A Point dipole $$\vec{p} = -p_0\hat{x}$$ is kept at the origin. The potential and electric field due to this dipole on the y-axis at a distance d are, respectively: (Taken V = 0 at infinity)

We are given a point electric dipole placed at the origin. Its dipole-moment vector is stated as $$\vec p=-p_0\hat x,$$ that is, its magnitude is $$|\vec p|=p_0$$ and it points along the negative x-direction.

We want the electrostatic potential $$V$$ and the electric field $$\vec E$$ at a point that lies on the y-axis at a distance $$d$$ from the origin. In Cartesian coordinates such a point has the position vector

$$\vec r=(0,d,0).$$

First let us find the potential. The standard formula for the potential due to a point dipole, with the reference $$V=0$$ at infinity, is

$$V(\vec r)=\frac{1}{4\pi\varepsilon_0}\,\frac{\vec p\cdot\vec r}{r^{3}},$$

where $$r=|\vec r|$$ is the magnitude of the position vector. Substituting the vectors involved:

$$\vec p\cdot\vec r=(-p_0\hat x)\cdot(0\,\hat x+d\,\hat y+0\,\hat z) =(-p_0)(0)+0(d)+0=0.$$

Therefore

$$V=\frac{1}{4\pi\varepsilon_0}\,\frac{0}{r^{3}}=0.$$

So the potential on the y-axis is identically zero.

Next we determine the electric field.
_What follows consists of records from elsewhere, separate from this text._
Lemma deliverAll_app (es1 es2 : list Event) (m : Machine C) :
  deliverAll (es1 ++ es2) m =
  match deliverAll es1 m with
  | Some m1 => deliverAll es2 m1
  | None => None
  end.
Proof.
  revert m. induction es1 as [|e es1 IH]; intros m; [reflexivity|].
  cbn [app deliverAll]. destruct (deliver e m); [apply IH|reflexivity].
Qed.

Lemma deliverAll_posted_mono (es : list Event) (m m' : Machine C) :
  deliverAll es m = Some m' -> posted m = true -> posted m' = true.
Proof.
  revert m. induction es as [|e es IH]; intros m; cbn [deliverAll].
  - now intros [= <-].
  - destruct (deliver e m) as [m1|] eqn:Hd; [|discriminate].
    intros Hr Hp. apply (IH _ Hr). eapply deliver_posted_mono; eauto.
Qed.

Lemma deliverAll_trace (es : list Event) (m m' : Machine C) :
  deliverAll es m = Some m' ->
  exists l, trace m' = trace m ++ l /\ forallb passive l = true.
Proof.
  revert m. induction es as [|e es IH]; intros m; cbn [deliverAll].
  - intros [= <-]. exists []. now rewrite app_nil_r.
  - destruct (deliver e m) as [m1|] eqn:Hd; [|discriminate].
    intros Hr. destruct (deliver_trace _ _ _ Hd) as (l1 & Ht1 & Hl1).
    destruct (IH _ Hr) as (l2 & Ht2 & Hl2).
    exists (l1 ++ l2). rewrite Ht2, Ht1, app_assoc. split; [reflexivity|].
    now rewrite forallb_app, Hl1, Hl2.
Qed.

Lemma deliverAll_observer (es : list Event) (m m' : Machine C) :
  deliverAll es m = Some m' -> observer m' = observer m.
Proof.
  revert m. induction es as [|e es IH]; intros m; cbn [deliverAll].
  - now intros [= <-].
  - destruct (deliver e m) as [m1|] eqn:Hd; [|discriminate].
    intros Hr. rewrite (IH _ Hr). eapply deliver_observer; eauto.
Qed.

Lemma deliverAll_cancelRequested_mono (es : list Event) (m m' : Machine C) :
  deliverAll es m = Some m' -> cancelRequested m = true ->
  cancelRequested m' = true.
Proof.
  revert m. induction es as [|e es IH]; intros m; cbn [deliverAll].
  - now intros [= <-].
  - destruct (deliver e m) as [m1|] eqn:Hd; [|discriminate].
    intros Hr Hc. apply (IH _ Hr).
    eapply deliver_cancelRequested_mono; eauto.
Qed.

Lemma deliverAll_cancelRequested_same (es : list Event) (m m' : Machine C) :
  existsb isCancellation es = false -> deliverAll es m = Some m' ->
  cancelRequested m' = cancelRequested m.
Proof.
  revert m. induction es as [|e es IH]; intros m; cbn [deliverAll existsb].
  - now intros _ [= <-].
  - intros Hn. apply orb_false_elim in Hn as [He Hn].
    destruct (deliver e m) as [m1|] eqn:Hd; [|discriminate].
    intros Hr. rewrite (IH _ Hn Hr).
    eapply deliver_cancelRequested_same; eauto.
Qed.

(** A delivered cancellation request leaves the token cancelled and, when
    the observer is alive, the baton posted. *)
Lemma deliverAll_cancellation (es : list Event) (m m' : Machine C) :
  In EvCancellation es -> deliverAll es m = Some m' ->
  cancelRequested m' = true /\ (observer m = true -> posted m' = true).
Proof.
  revert m. induction es as [|e es IH]; intros m; [intros []|].
  cbn [In deliverAll]. intros [-> | Hin].
  - destruct (deliver EvCancellation m) as [m1|] eqn:Hd; [|discriminate].
    apply requestCancellation_inv in Hd as [_ ->].
    intros Hr. split.
    + eapply deliverAll_cancelRequested_mono; [exact Hr|].
      destruct (observer m); reflexivity.
    + intros Ho. eapply deliverAll_posted_mono; [exact Hr|].
      rewrite Ho. apply posted_post.
  - destruct (deliver e m) as [m1|] eqn:Hd; [|discriminate].
    intros Hr. destruct (IH _ Hin Hr) as [Hc Hp]. split; [exact Hc|].
    intros Ho. apply Hp. now rewrite (deliver_observer _ _ _ Hd).
Qed.
End WaitFacts.

Section WaitResults.
Context {C : Type} `{CallbackLaws C}.

Lemma reactor_Done (es : list Event) (m m' : Machine C) :
  reactor es m = Done m' <-> deliverAll es m = Some m'.
Proof.
  unfold reactor. destruct (deliverAll es m); split; congruence.
Qed.

Lemma reactor_not_Pending (es : list Event) (m : Machine C) :
  reactor es m <> Pending.
Proof. unfold reactor. destruct (deliverAll es m); discriminate. Qed.

(** [cancel()] as called by [wait]: one [Cancel], then passive actions. *)
Lemma callCancel_Done (env : Env) (m m' : Machine C) :
  callCancel env m = Done m' ->
  cancelRequested m' = cancelRequested m \/ cancelRequested m' = true.
Proof.
  unfold callCancel. intros Hr. apply reactor_Done in Hr.
  destruct (cancelRequested m) eqn:Hc.
  - right. eapply deliverAll_cancelRequested_mono; [exact Hr|].
    now rewrite (proj1 (cancel_continues _)).
  - destruct (cancelRequested m'); auto.
Qed.

Lemma callCancel_trace (env : Env) (m m' : Machine C) :
  callCancel env m = Done m' ->
  exists l, trace m' = trace m ++ Cancel :: l /\ forallb passive l = true.
Proof.
  unfold callCancel. intros Hr. apply reactor_Done in Hr.
  destruct (deliverAll_trace _ _ _ Hr) as (l2 & Ht2 & Hl2).
  destruct (cancel_continues (log Cancel m)) as (_ & _ & _ & l1 & Ht1 & Hl1).
  exists (l1 ++ l2). rewrite Ht2, Ht1. cbn [log trace].
  rewrite <- !app_assoc. split; [reflexivity|].
  now rewrite forallb_app, Hl1, Hl2.
Qed.

(** [wait] ends with a value or with [OperationCancelled], and never stays
    suspended once the baton is posted. *)
Lemma wait_result (env : Env) (m m' : Machine C) (r : Try unit) :
  wait env m = Done (r, m') ->
  r = Value tt \/ r = Exception OperationCancelled.
Proof.
  unfold wait. destruct (cancelRequested m).
  - destruct (callCancel env m); cbn; [|discriminate..].
    intros [= <- _]. now right.
  - destruct (await env (set_observer true m)) as [m2| |]; cbn;
      [|discriminate..].
    destruct (cancelRequested m2).
    + destruct (callCancel env m2); cbn; [|discriminate..].
      intros [= <- _]. now right.
    + intros [= <- _]. now left.
Qed.

Lemma await_trace (env : Env) (m m' : Machine C) :
  await env m = Done m' ->
  exists l, trace m' = trace m ++ l /\ forallb quiet l = true.
Proof.
  unfold await. destruct (posted m).
  - intros [= <-]. exists []. now rewrite app_nil_r.
  - destruct (reactor (loopEvents env) _) as [m2| |] eqn:Hr; cbn [bind];
      [|discriminate..].
    apply reactor_Done in Hr.
    destruct (deliverAll_trace _ _ _ Hr) as (l1 & Ht1 & Hl1).
    destruct (posted m2); [|discriminate]. intros [= <-].
    exists (Suspend :: l1). cbn [log trace] in Ht1.
    rewrite Ht1, <- app_assoc. split; [reflexivity|].
    cbn [forallb quiet passive orb]. now apply passive_quiet.
Qed.

(** The trace of [wait]: it enters [cancel()] exactly when it ends with
    [OperationCancelled], and then exactly once; it never registers. *)
Lemma wait_trace (env : Env) (m m' : Machine C) (r : Try unit) :
  wait env m = Done (r, m') ->
  exists l, trace m' = trace m ++ l /\
    occurrences Cancel l = (if hasException r then 1 else 0)%nat /\
    existsb isRegistration l = false.
Proof.
  unfold wait. destruct (cancelRequested m).
  - destruct (callCancel env m) as [m1| |] eqn:Hc; cbn; [|discriminate..].
    intros [= <- <-]. destruct (callCancel_trace _ _ _ Hc) as (l & Ht & Hl).
    exists (Cancel :: l). split; [exact Ht|]. split.
    + change (Cancel :: l) with ([Cancel] ++ l). rewrite occurrences_app.
      now rewrite (passive_occurrences Cancel l).
    + cbn [existsb isRegistration]. now apply passive_no_registration.
  - destruct (await env (set_observer true m)) as [m2| |] eqn:Ha;
      cbn [bind]; [|discriminate..].
    destruct (await_trace _ _ _ Ha) as (l1 & Ht1 & Hl1).
    cbn [set_observer trace] in Ht1.
    destruct (cancelRequested m2).
    + destruct (callCancel env m2) as [m3| |] eqn:Hcc; cbn [bind];
        [|discriminate..].
      intros [= <- <-]. destruct (callCancel_trace _ _ _ Hcc) as (l & Ht & Hl).
      exists (l1 ++ Cancel :: l). cbn [set_observer trace].
      rewrite Ht, Ht1, <- !app_assoc. split; [reflexivity|]. split.
      * change (Cancel :: l) with ([Cancel] ++ l).
        rewrite !occurrences_app, (quiet_occurrences_Cancel l1 Hl1).
        now rewrite (passive_occurrences Cancel l).
      * rewrite existsb_app. cbn [existsb isRegistration].
        now rewrite (quiet_no_registration l1 Hl1), passive_no_registration.
    + intros [= <- <-]. exists l1. cbn [set_observer trace hasException].
      split; [exact Ht1|]. split.
      * now apply quiet_occurrences_Cancel.
      * now apply quiet_no_registration.
Qed.

(** A token that is cancelled on entry: no suspension. *)
Lemma wait_precancelled (env : Env) (m : Machine C) :
  cancelRequested m = true ->
  wait env m <> Refused ->
  exists m' l, wait env m = Done (Exception OperationCancelled, m') /\
    trace m' = trace m ++ Cancel :: l /\ forallb passive l = true.
Proof.
  intros Hc Hnr. unfold wait in *. rewrite Hc in *.
  destruct (callCancel env m) as [m1| |] eqn:Hcc; cbn in *.
  - destruct (callCancel_trace _ _ _ Hcc) as (l & Ht & Hl).
    now exists m1, l.
  - unfold callCancel in Hcc. now apply reactor_not_Pending in Hcc.
  - congruence.
Qed.

(** A cancellation request that arrives while the coroutine is suspended
    always ends [wait] with [OperationCancelled]. *)
Lemma wait_cancelled_while_suspended (env : Env) (m : Machine C) :
  cancelRequested m = false -> posted m = false ->
  In EvCancellation (loopEvents env) ->
  wait env m <> Refused ->
  exists m', wait env m = Done (Exception OperationCancelled, m').
Proof.
  intros Hc Hp Hin Hnr. unfold wait, await in *. rewrite Hc in *.
  change (posted (set_observer true m)) with (posted m) in *.
  rewrite Hp in *.
  destruct (reactor (loopEvents env) _) as [m2| |] eqn:Hr; cbn [bind] in *.
  - apply reactor_Done in Hr.
    destruct (deliverAll_cancellation _ _ _ Hin Hr) as [Hc2 Hp2].
    rewrite Hp2 in * by reflexivity. cbn [bind] in *. rewrite Hc2 in *.
    destruct (callCancel env m2) as [m3| |] eqn:Hcc; cbn [bind] in *.
    + eauto.
    + unfold callCancel in Hcc. now apply reactor_not_Pending in Hcc.
    + congruence.
  - now apply reactor_not_Pending in Hr.
  - congruence.
Qed.
End WaitResults.

Lemma readIn_readWith mode timeout env s :
  readIn mode timeout env s =
  readWith (construct mode timeout) (untouched mode) env s.
Proof. now destruct mode. Qed.

(** The facts about a freshly installed read callback. *)
Lemma issued_facts mode timeout env s :
  let m := issued mode timeout env s in
  cancelRequested m = tokenCancelled env /\ observer m = false /\
  posted m = false /\ error m = None /\ readCallback_ (sock m) = true /\
  length (cb m) = 0 /\ eof (cb m) = false /\
  timer m = (0 <? timeout)%Z /\
  trace m = (if (0 <? timeout)%Z then [CallScheduleTimeout timeout] else [])
            ++ [CallSetReadCB true].
Proof.
  unfold issued, construct, ReadCallback_range, ReadCallback_queue, armTimer.
  destruct mode, (0 <? timeout)%Z; cbn; repeat split; reflexivity.
Qed.

Lemma readIn_issued mode timeout env s :
  deferredReadEOF_ s = false ->
  readIn mode timeout env s =
  (m2 <- reactor (inlineEvents env) (issued mode timeout env s) ;;
   r <- wait env m2 ;;
   Done (readResult s (fst r) (snd r))).
Proof.
  rewrite readIn_readWith. unfold readWith, issued, readResult.
  destruct (deferredReadEOF_ s); [discriminate|intros _].
  destruct (reactor _ _) as [m2| |]; cbn [bind]; try reflexivity.
  destruct (wait env m2) as [[w m3]| |]; cbn [bind fst snd]; try reflexivity.
  destruct w; [|reflexivity].
  destruct (error m3); reflexivity.
Qed.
The standard vector expression for the field of a point dipole is

$$\vec E(\vec r)=\frac{1}{4\pi\varepsilon_0}\left[\frac{3(\vec p\cdot\hat r)\hat r-\vec p}{r^{3}}\right],$$

where $$\hat r=\dfrac{\vec r}{r}$$ is the unit vector in the radial direction.
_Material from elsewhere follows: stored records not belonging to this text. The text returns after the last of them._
(** Claim C1: on resume, the artifact map that step inputs are resolved
    against starts empty and is not read back from the artifact store:
    when the first step [resume_run] visits takes its input from a
    previous step (which the log records as completed), [resume_run]
    fails with the missing-artifact error, whatever the store holds on
    disk, before calling the executor and without appending to the
    log. *)
Theorem resume_run_ignores_stored_artifacts
    (execute : nat -> string -> string -> Z -> (string + string) * Z)
    (rid : string) (p : Pipeline) (inp : string) (st : St)
    (evs : list Event) (r : Run) (i : nat) (s : Step) (rest : list (nat * Step)) (q : string) :
  replay_lines (log (store st)) = Some evs ->
  from_events evs = Some r ->
  resume_schedule p (current_step r) = (i, s) :: rest ->
  input_from s = PreviousStep q ->
  check (safety_limits p) (new_tracker (clock st)) (clock st) = None ->
  fst (resume_run execute rid p inp st) = inr (EMissingStep (step_name s) q) /\
  store (snd (resume_run execute rid p inp st)) = store st /\
  calls (snd (resume_run execute rid p inp st)) = calls st.
Proof.
  intros Hr Hf Hs Hin Hc.
  assert (Ha : artifacts r = []).
  { destruct evs as [|e0 evs0]; [discriminate|].
    unfold from_events in Hf. cbn beta iota in Hf. injection Hf as <-.
    rewrite StoreFacts.fold_apply_artifacts, StoreFacts.apply_event_artifacts. reflexivity. }
  assert (E : resume_run execute rid p inp st =
              (inr (EMissingStep (step_name s) q),
               {| store := store st; calls := calls st; clock := clock st;
                  run := set_current_step r i; tracker := new_tracker (clock st) |})).
  { unfold resume_run, bind, replay. rewrite Hr.
    destruct evs as [|e0 evs0]; [discriminate|]. cbn beta iota. rewrite Hf, Hs, Ha.
    cbn -[check resolve_input]. rewrite Hc.
    unfold resolve_input. rewrite Hin. reflexivity. }
  rewrite E. split; [reflexivity|]. split; reflexivity.
Qed.

(** The run of [Scenario.pipe] started afresh on ["hello"] completes with
    the artifacts [A = "hello"] and [B = "HELLO"]. *)
Example run_pipeline_fresh_completes :
  let res := run_pipeline Scenario.exec (fun _ _ => false) Scenario.pipe "hello" "R1" Scenario.fresh in
  fst res = inl (run (snd res)) /\
  state (run (snd res)) = RCompleted /\
  option_map content (amap_get "A" (artifacts (run (snd res)))) = Some "hello" /\
  option_map content (amap_get "B" (artifacts (run (snd res)))) = Some "HELLO".
Proof. vm_compute. repeat split. Qed.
We already have $$\vec r=(0,d,0),\quad r=d,\quad\hat r=\frac{\vec r}{r}=(0,1,0).$$ Compute the scalar product that appears in the formula:

$$\vec p\cdot\hat r=(-p_0\hat x)\cdot(0\hat x+1\hat y+0\hat z)=(-p_0)(0)=0.$$

Since this dot product is zero, the first term inside the square brackets vanishes. Thus only the second term remains:

$$\vec E=\frac{1}{4\pi\varepsilon_0}\left[\frac{-\vec p}{r^{3}}\right] =-\frac{\vec p}{4\pi\varepsilon_0\,r^{3}}.$$

Replacing $$\vec p=-p_0\hat x$$ and $$r=d$$ we obtain

$$\vec E=-\frac{(-p_0\hat x)}{4\pi\varepsilon_0\,d^{3}} =\frac{p_0\hat x}{4\pi\varepsilon_0\,d^{3}}.$$

This result can also be written compactly as

$$\vec E=\frac{-\vec p}{4\pi\varepsilon_0\,d^{3}}.$$

Combining our results:

$$V=0,\qquad\vec E=\frac{-\vec p}{4\pi\varepsilon_0\,d^{3}}.$$

Comparing these expressions with the given choices, we see that they exactly match Option D.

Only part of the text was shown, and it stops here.